How to get external content​

1. Get external data​

On each pageType, you can define your getExternalData function.

It takes a Page as argument (so that you have access to the slug, or any custom fields) and it must return a Promise that resolves to an object. That object will be put on the page, in externalData.

You can then access external data:

  • using the usePageValues hook (if you just need to render external data as it is);
  • using the mapExternalDataToProps, in order to be able to override this data via visual editing: see the next paragraph.

See also pageType

2. Map external data to the bricks' props​

The simpler way to use external content is using the mapExternalDataToProps on your bricks' schema. Each brick can map the external data to its props.

The mapExternalDataToProps function has 2 arguments:

  1. External data
  2. Brick's props

You return an object with the new props you want on your content block.

See also brick's schema

Examples​

1. Read only​

If you just want to render a product title from an e-commerce, you can do this:

mapExternalDataToProps: (externalData, bricksProps) => ({
title: externalData.title,
})

Now you can just render {title} in your JSX.

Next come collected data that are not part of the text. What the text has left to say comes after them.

Definition exec (n : Node) (op : Op) : option Node :=
  match op with
  | OSend t p fr now =>
      match threads n !! t with
      | None => let '(j, s, x) := single_start (shared n) p fr now in Some (put_single n t j s x)
      | Some _ => None
      end
  | OFanout t fr peers =>
      match threads n !! t with
      | None => Some (mkNode (shared n) (<[t := fan_start (shared n) fr peers]> (threads n)) (log n))
      | Some _ => None
      end
  | OBack t b fr peers =>
      match threads n !! t with
      | None => Some (mkNode (shared n) (<[t := back_start (shared n) b fr peers]> (threads n)) (log n))
      | Some _ => None
      end
  | OStep t ev =>
      match threads n !! t with
      | Some (TSingle j st) => '(s, x) ← single_step (shared n) j st ev; Some (put_single n t j s x)
      | _ => None
      end
  | OFan t ev => x ← threads n !! t; y ← fan_step (shared n) x ev; Some (leave n t y)
  | OCancel t => x ← threads n !! t; y ← cancel (shared n) x; Some (leave n t y)
  | ORegister topic prio =>
      Some (mkNode (set_adm (shared n) (Admission.with_registry (adm (shared n)) (Admission.register (Admission.registry (adm (shared n))) topic prio))) (threads n) (log n))
  | OEgress op => Some (mkNode (set_lim (shared n) (EgressProps.exec (lim (shared n)) op)) (threads n) (log n))
  | OTopics m i => Some (mkNode (set_topics (shared n) m i) (threads n) (log n))
  end.

Fixpoint run (n : Node) (ops : list Op) : option Node :=
  match ops with [] => Some n | op :: ops => n ← exec n op; run n ops end.
End Layer.
End SendLayer.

Visually override external content​

If you want to be able to replace the title from the e-commerce data source, you can do this:

mapExternalDataToProps: (externalData, bricksProps) => ({
title:
bricksProps.title && Plain.serialize(bricksProps.title)
? bricksProps.title
: externalData.title,
})

In this case, in your JSX, you can have a Text component from React Bricks, like this:

<Text propName="title" />

If you change the title, you will save your version (for example a title best suited for a marketing landing page). As soon as you delete the title you are back from the official title from your "source of truth".

Pass pageTypes to the fetchPage function​

If you come from a starter before v3.1 came out, you need to pass the pageTypes from React Bricks configuration to the fetchPage function. That's because fetchPage cannot access the ReactBricks context (being outside of the React context), but it needs pageTypes to call your getExternalData function after fetching the page.